Thanks for posting this. I was wondering if it was appropriate to send e-mails to compliment profiles or posts/journal entries that I like, without having it be interpreted as some kind of creepy e-mail or a come on. The last thing I'd want to do is bother someone or come off looking like some kind of sleazeball. I'm a bit reserved anyway, so I have to muster up the courage and fret over every little thing I write. I don't send out too many e-mails anyway, but if they don't respond, I just accept it and move on. Even if I have impure thoughts from time to time, my sense of personal honor would forbid me from harming or intruding upon the lives of others.




Lockit -> RE: The Hypocritical Domme (1/28/2010 11:12:21 AM)

Akasha... that post really sets off bells! lol I think I started a thread about it once. It's kind of like they are able to talk to you at first and then enter's some dynamic either they feel is there or you start or agree to, to start things rolling and then silence. (Hey what happened to that other guy I was talking to? Where did he go?) 

I do believe this is misconception of what a submissive man thinks he is supposed to be sometimes, but I do tend to believe that some feel they have the dominant, now she will run with that. It seems a very lazy or a lack of real feelings that comes across.

I don't mean this as a bitch! Not at all. It is something that I wish to figure out as well. I want to know the minds of the men I am talking to. I want to know their heart. Who is this? That doesn't stop when there is some dynamic! It should actually, in my opinion, become more a flame.

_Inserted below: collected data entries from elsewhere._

Lemma push_optional (optionalArgs args : list string) :
  fold_left (fun args ea => args ++ [ea]) optionalArgs args
  = args ++ optionalArgs.
Proof.
  revert args. induction optionalArgs as [|a l IH]; intros args; simpl.
  - now rewrite app_nil_r.
  - rewrite IH. now rewrite <- app_assoc.
Qed.

(** [for] by the elements of the request. *)
Lemma for_elements (filename : string)
    (tags : list (string * WriteValue DateOrTime))
    (optionalArgs : list string) :
  for_ htmlEncode toExifString path_resolve filename tags optionalArgs =
  let* ts := arguments htmlEncode toExifString (elements tags) in
  Return (path_resolve filename,
          utfCharsetArgs ++ ts ++ optionalArgs ++ [path_resolve filename]).
Proof.
  unfold for_. cbv zeta. rewrite push_tags. cbn [bind].
  destruct (arguments htmlEncode toExifString (elements tags)); [|reflexivity].
  cbn [bind]. rewrite push_optional. now rewrite <- !app_assoc.
Qed.

Lemma arguments_Forall2 (els : list (string * WriteValue DateOrTime))
    (ts : list string) :
  arguments htmlEncode toExifString els = Return ts ->
  Forall2
    (fun arg el =>
       exists x, enc htmlEncode toExifString el.2 = Return x /\
                 arg = "-" +:+ el.1 +:+ "=" +:+ x)
    ts els.
Proof.
  revert ts. induction els as [|[k v] els IH]; intros ts H; simpl in H.
  - injection H as <-. constructor.
  - destruct (enc htmlEncode toExifString v) as [x|] eqn:E; [|discriminate].
    simpl in H.
    destruct (arguments htmlEncode toExifString els) as [xs|]; [|discriminate].
    simpl in H. injection H as <-. constructor; [|now apply IH].
    exists x. now split.
Qed.
(** * Duty-cycling MAC for leaf nodes (gnrc_netdev2_duty_leaf.c)

    A shallow embedding of
    [sys/net/gnrc/link_layer/dutymac/gnrc_netdev2_duty_leaf.c]:
    the sleep-interval back-off, the FIFO packet queue, the timer
    callback [dutycycle_cb], the driver callback [_event_cb] and the
    message loop of [_gnrc_netdev2_duty_thread].

    Conventions.
    - The module-level globals of the C file are the fields of [state].
    - [uint8_t] and [uint32_t] values are [Z] with the wrap-around written
      out ([u8], [u32]).
    - [pkt_queue] is the C array of [NETDEV2_PKT_QUEUE_SIZE] slots, a list
      read with [!!] and written with [<[_:=_]>]; a read past the end of
      the array is the fault [OUT_OF_BOUNDS].
    - A failing [assert] is the fault [ASSERT_FAILED].
    - Calls that leave the file (packet buffer, radio driver, retry/CSMA
      helpers, [msg_reply], [DEBUG]) are appended to the trace [out];
      [msg_send] to the MAC thread appends to its mailbox [mbox] and is
      taken to succeed, as is the driver call inside [is_receiving].
    - What the outside world answers ([is_receiving], the random number,
      the return values of the driver and of the retry/CSMA helpers, the
      events the driver raises inside [isr]) comes in an [oracle]. *)

From Stdlib Require Import ZArith Lia Bool.
From stdpp Require Import base list.

Local Open Scope Z_scope.

(** ** Machine integers *)

Definition u8 (z : Z) : Z := z mod 256.
Definition u32 (z : Z) : Z := z mod 2 ^ 32.

(** ** Faults: a small error monad *)

Inductive fault := ASSERT_FAILED | OUT_OF_BOUNDS.
(** ** The mathematical library *)

Lemma coarse_libm_ieee : F64.ieee F64.coarse_libm.
Proof.
  intros x. unfold F64.exp_spec, F64.sign_clear, F64.coarse_libm.
  cbn [F64.libm_exp].
  destruct (is_nan x); [split; reflexivity|].
  destruct (x <=? -746); [split; reflexivity|].
  destruct (710 <=? x); [split; reflexivity|].
  split; [|reflexivity].
  destruct (abs x <=? 0x1p-55); [reflexivity|].
  destruct ((-700 <=? x) && (x <=? 700)); [split; reflexivity|exact I].
Qed.

Lemma exp_at (m : F64.libm) (x : float) :
  F64.ieee m -> F64.exp_spec x (F64.libm_exp m x).
Proof. intros H. apply H. Qed.




(** ** The two softmax functions on the notebook's extreme row *)

Lemma softmax_extreme (m : F64.libm) :
  F64.ieee m ->
  F64.softmax m (F64.Mat 3 [[1000; 9; 8]]) = Ok (F64.Mat 3 [[1; 0; 0]]).
Proof.
  intros H.
  pose proof (exp_at m 0 H) as H0.
  pose proof (exp_at m (-991) H) as H1.
  pose proof (exp_at m (-992) H) as H2.
  cbv -[F64.libm_exp] in H0, H1, H2.
  cbv -[F64.libm_exp]. rewrite H0, H1, H2.
  reflexivity.
Qed.


(** C9: in binary64, on the notebook's row [[1000, 9, 8]] the stable
    softmax returns exactly [1, 0, 0]: every entry is finite, none is a NaN
    or an infinity, and the row is [1, 0, 0] up to any tolerance. *)
Theorem softmax_extreme_row_is_finite (m : F64.libm) :
  F64.ieee m ->
  exists p,
    F64.softmax m (F64.Mat 3 [[1000; 9; 8]]) = Ok p /\
    F64.rows p = [[1; 0; 0]] /\
    Forall (Forall (fun x => is_finite x = true)) (F64.rows p).
Proof.
  intros H. rewrite softmax_extreme by assumption.
  eexists. split; [reflexivity|]. split; [reflexivity|].
  repeat constructor.
Qed.

Lemma softmax_extreme_row_is_finite_witness :
  exists p,
    F64.softmax F64.coarse_libm (F64.Mat 3 [[1000; 9; 8]]) = Ok p /\
    F64.rows p = [[1; 0; 0]] /\
    Forall (Forall (fun x => is_finite x = true)) (F64.rows p).
Proof.
  apply (softmax_extreme_row_is_finite F64.coarse_libm).
  exact coarse_libm_ieee.
Defined.


(** ** Rounding on small inputs *)


Lemma sum_six_sixths :
  F64.sum_list [1 / 6; 1 / 6; 1 / 6; 1 / 6; 1 / 6; 1 / 6] = 0x1.fffffffffffffp-1.
Proof. reflexivity. Qed.




Lemma gradient_row_sums :
  map F64.sum_list [[1 / 3 - 1; 1 / 3; 1 / 3]; [1 / 3; 1 / 3; 1 / 3 - 1]]
  = [-0x1p-53; -0x1p-53].
Proof. reflexivity. Qed.


(** ** Signs *)

Lemma sign_clear_SF (x : float) :
  F64.sign_clear x <-> F64.sf_sign_clear (Prim2SF x).
Proof.
  unfold F64.sign_clear. rewrite classify_spec.
  unfold SF64classify, SFclassify.
  destruct (Prim2SF x) as [[|]|[|]| |[|] mx ex]; cbn [F64.sf_sign_clear].
  all: try destruct (Z.eqb _ _).
  all: split; intros H.
  all: first [reflexivity | exact I | discriminate | contradiction].
Qed.
(** The second shift: a mantissa of at most 53 bits stays; [2^53] loses one
    bit and the exponent grows by one. *)
Lemma second_shift_small m fe :
  (0 <= m <= two53)%Z -> (-1074 <= fe <= -53)%Z ->
  at_most_one
    (let '(mrs, e) := shr_fexp prec emax m fe loc_Exact in
     match shr_m mrs with
     | Z0 => S754_zero false
     | Zpos p => if (e <=? emax - prec)%Z then S754_finite false p e
                 else S754_infinity false
     | Zneg _ => S754_nan
     end).
Proof.
  intros Hm Hfe.
  destruct (shr_fexp_cases m fe loc_Exact ltac:(lia)) as (mrs & E & Hs).
  rewrite E. clear E.
  destruct m as [|q|q]; try lia.
  - rewrite Hs. rewrite Z.div_0_l by (apply Z.pow_nonzero; lia). exact I.
  - simpl Zdigits2 in *.
    set (d := Z.pos (digits2_pos q)) in *.
    set (f2 := fexp prec emax (d + fe)) in *.
    pose proof (digits2_pos_bounds q) as [Hlo Hup]. fold d in Hlo, Hup.
    destruct (Z.eq_dec (Z.pos q) two53) as [Hq|Hq].
    + (* carry *)
      assert (d = 54)%Z as Hd.
      { assert (d <= 54)%Z.
        { apply digits2_pos_le; [lia|]. rewrite Hq. reflexivity. }
        assert (53 < d)%Z.
        { destruct (Z.le_gt_cases d 53) as [Hle|]; [|lia].
          assert (2 ^ d <= two53)%Z by (apply pow_le_two53; unfold d; lia). lia. }
        lia. }
      assert (f2 = fe + 1)%Z as Hf2
        by (unfold f2, fexp, emin, prec, emax; lia).
      rewrite Hf2 in *.
      replace (Z.max fe (fe + 1)) with (fe + 1)%Z by lia.
      replace (Z.max 0 (fe + 1 - fe)) with 1%Z in Hs by lia.
      rewrite Hq in Hs. change (two53 / 2 ^ 1)%Z with 4503599627370496%Z in Hs.
      rewrite Hs.
      destruct (Z.leb_spec (fe + 1) (emax - prec)) as [|Hbad];
        [|unfold emax, prec in Hbad; lia].
      cbn [at_most_one]. lia.
    + assert (d <= 53)%Z as Hd.
      { apply digits2_pos_le; [lia|]. change (2 ^ 53)%Z with two53. lia. }
      assert (f2 <= fe)%Z as Hf2
        by (unfold f2, fexp, emin, prec, emax; lia).
      replace (Z.max fe f2) with fe by lia.
      replace (Z.max 0 (f2 - fe)) with 0%Z in Hs by lia.
      rewrite Z.pow_0_r, Z.div_1_r in Hs. rewrite Hs.
      destruct (Z.leb_spec fe (emax - prec)) as [|Hbad];
        [|unfold emax, prec in Hbad; lia].
      cbn [at_most_one]. lia.
Qed.

Lemma binary_round_aux_small mx ex lx :
  (Z.pos (digits2_pos mx) + ex <= 0)%Z ->
  (ex <= fexp prec emax (Z.pos (digits2_pos mx) + ex))%Z ->
  at_most_one (binary_round_aux prec emax false (Z.pos mx) ex lx).
Proof.
  intros Hv Hex.
  destruct (fexp_small _ Hv) as [[Hfe1 Hfe2] Hfe3].
  unfold binary_round_aux.
  destruct (first_shift_small mx ex lx Hex) as (mrs & E & Hm).
  rewrite E.
  apply second_shift_small; [|lia].
  unfold round_nearest_even.
  destruct (loc_of_shr_record mrs) as [|[]]; try destruct (Z.even _); lia.
Qed.

Lemma iter_xO_spec m d :
  Z.pos (Pos.iter xO m d) = (Z.pos m * 2 ^ Z.pos d)%Z
  /\ Z.pos (digits2_pos (Pos.iter xO m d)) = (Z.pos (digits2_pos m) + Z.pos d)%Z.
Proof.
  induction d as [|d IH] using Pos.peano_ind.
  - simpl. split; lia.
  - rewrite Pos.iter_succ. destruct IH as [IH1 IH2].
    rewrite Pos2Z.inj_xO, IH1. simpl digits2_pos.
    rewrite !Pos2Z.inj_succ, IH2, Z.pow_succ_r by lia. split; lia.
Qed.

Lemma binary_round_small mx ex :
  (Z.pos (digits2_pos mx) + ex <= 0)%Z ->
  at_most_one (binary_round prec emax false mx ex).
Proof.
  intros Hv. unfold binary_round, shl_align.
  set (fe := fexp prec emax (Z.pos (digits2_pos mx) + ex)).
  destruct (fe - ex)%Z as [|d|d] eqn:E.
  - apply binary_round_aux_small; [assumption|fold fe; lia].
  - apply binary_round_aux_small; [assumption|fold fe; lia].
  - destruct (iter_xO_spec mx d) as [_ Hd].
    assert (Z.pos (digits2_pos (Pos.iter xO mx d)) + fe
            = Z.pos (digits2_pos mx) + ex)%Z as Hv' by lia.
    apply binary_round_aux_small; rewrite Hv'; [assumption|fold fe; lia].
Qed.


Lemma binary_round_aux_signed s mx ex lx :
  (0 <= mx)%Z -> signed s (binary_round_aux prec emax s mx ex lx).
Proof.
  intros H. unfold binary_round_aux.
  pose proof (shr_fexp_nonneg mx ex lx H) as H1.
  destruct (shr_fexp prec emax mx ex lx) as [mrs' e']. simpl in H1.
  assert (0 <= round_nearest_even (shr_m mrs') (loc_of_shr_record mrs'))%Z as H2.
  { unfold round_nearest_even. destruct (loc_of_shr_record mrs') as [|[]];
      try destruct (Z.even _); lia. }
  pose proof (shr_fexp_nonneg _ e' loc_Exact H2) as H3.
  destruct (shr_fexp prec emax _ e' loc_Exact) as [mrs'' e'']. simpl in H3.
  destruct (shr_m mrs''); try lia; try reflexivity.
  destruct (_ <=? _)%Z; reflexivity.
Qed.

Lemma binary_round_signed s mx ex : signed s (binary_round prec emax s mx ex).
Proof.
  unfold binary_round. destruct (shl_align _ _ _).
  apply binary_round_aux_signed. lia.
Qed.

Lemma signed_true_at_most_one f : signed true f -> at_most_one f.
Proof. destruct f as [s|s| |[] m e]; simpl; intros H; try congruence; auto. Qed.


Lemma sub_one_small y :
  nonneg y ->
  at_most_one (SFsub prec emax (S754_finite false 4503599627370496 (-52)) y).
Proof.
  destruct y as [s|s| |s my ey]; simpl nonneg; intros H; try contradiction.
  - simpl. right. split; [reflexivity|lia].
  - subst s. simpl. reflexivity.
  - subst s. unfold SFsub. cbn [cond_Zopp].
    set (ez := Z.min (-52) ey).
    assert (Z.pos (fst (shl_align 4503599627370496 (-52) ez)) = 2 ^ (- ez))%Z as HM1.
    { unfold shl_align. destruct (ez - -52)%Z as [|d|d] eqn:E; try lia.
      - cbn [fst]. replace (- ez)%Z with 52%Z by lia. reflexivity.
      - cbn [fst]. destruct (iter_xO_spec 4503599627370496 d) as [-> _].
        change (Z.pos 4503599627370496) with (2 ^ 52)%Z.
        rewrite <- Z.pow_add_r by lia. f_equal. lia. }
    rewrite HM1.
    set (My := Z.pos (fst (shl_align my ey ez))).
    destruct (2 ^ (- ez) - My)%Z as [|dd|dd] eqn:ED.
    + exact I.
    + simpl binary_normalize. apply binary_round_small.
      assert (Z.pos (digits2_pos dd) <= - ez)%Z; [|lia].
      apply digits2_pos_le; [lia|]. unfold My in ED. lia.
    + simpl binary_normalize. apply signed_true_at_most_one, binary_round_signed.
Qed.

Lemma signed_false_nonneg f : signed false f -> nonneg f.
Proof. destruct f; simpl; auto. Qed.

Lemma div_core_nonneg m1 e1 m2 e2 :
  (0 <= fst (fst (SFdiv_core_binary prec emax (Z.pos m1) e1 (Z.pos m2) e2)))%Z.
Proof.
  unfold SFdiv_core_binary.
  set (s := (_ - _ - _)%Z).
  set (m' := match s with Z.pos _ => Z.shiftl (Z.pos m1) s | 0%Z => Z.pos m1 | Z.neg _ => 0%Z end).
  assert (0 <= m')%Z as Hm'.
  { unfold m'. destruct s; try lia. apply Z.shiftl_nonneg. lia. }
  pose proof (Z.div_pos m' (Z.pos m2) Hm' ltac:(lia)) as Hq.
  unfold Z.div in Hq. destruct (Z.div_eucl m' (Z.pos m2)) as [q r]. exact Hq.
Qed.

Lemma div_nonneg x my ey :
  nonneg x -> nonneg (SFdiv prec emax x (S754_finite false my ey)).
Proof.
  destruct x as [s|s| |s mx ex]; simpl nonneg; intros H; try contradiction.
  - exact I.
  - subst s. reflexivity.
  - subst s. unfold SFdiv.
    pose proof (div_core_nonneg mx ex my ey) as Hq.
    destruct (SFdiv_core_binary prec emax (Z.pos mx) ex (Z.pos my) ey) as [[mz ez] lz].
    apply signed_false_nonneg, binary_round_aux_signed. exact Hq.
Qed.

Lemma abs_nonneg_or_nan x : Prim2SF (abs x) = S754_nan \/ nonneg (Prim2SF (abs x)).
Proof.
  rewrite abs_spec. destruct (Prim2SF x); simpl; auto.
Qed.

Lemma min_loop_in l : forall cur, Py.min_loop cur l = cur \/ In (Py.min_loop cur l) l.
Proof.
  induction l as [|x l IH]; intros cur; simpl; [auto|].
  destruct (IH (if (x <? cur)%float then x else cur)) as [E|E]; [|auto].
  rewrite E. destruct (x <? cur)%float; auto.
Qed.

(** ** The strength formula *)

Import SiriusAudioLab.
Open Scope float_scope.

Lemma one_minus_over_50 m :
  Prim2SF m = S754_nan \/ nonneg (Prim2SF m) ->
  Prim2SF (1 - m / 50) = S754_nan \/ at_most_one (Prim2SF (1 - m / 50)).
Proof.
  intros H. rewrite sub_spec, div_spec. unfold SF64sub, SF64div.
  change (Prim2SF 1) with (S754_finite false 4503599627370496 (-52)).
  change (Prim2SF 50) with (S754_finite false 7036874417766400 (-47)).
  destruct H as [->|H].
  - left. reflexivity.
  - right. apply sub_one_small, div_nonneg, H.
Qed.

We want thinking, talking men who understand that we do want thinking, talking men. I have encouraged them and talked to them to the point of thinking it is too much work to hold a relationship with myself while another is supposed to be in it too. I tend to just let it slip away and wonder if I am letting someone who could turn into someone special if I hadn't. That second gussing is what I turn away now. If I am confused about it.. or the person... I am not willing to go much further. They must step up and continue or I will say no thank you because I can't see a flow to things and won't play the guessing game.




notinferior -> RE: The Hypocritical Domme (1/28/2010 11:58:02 AM)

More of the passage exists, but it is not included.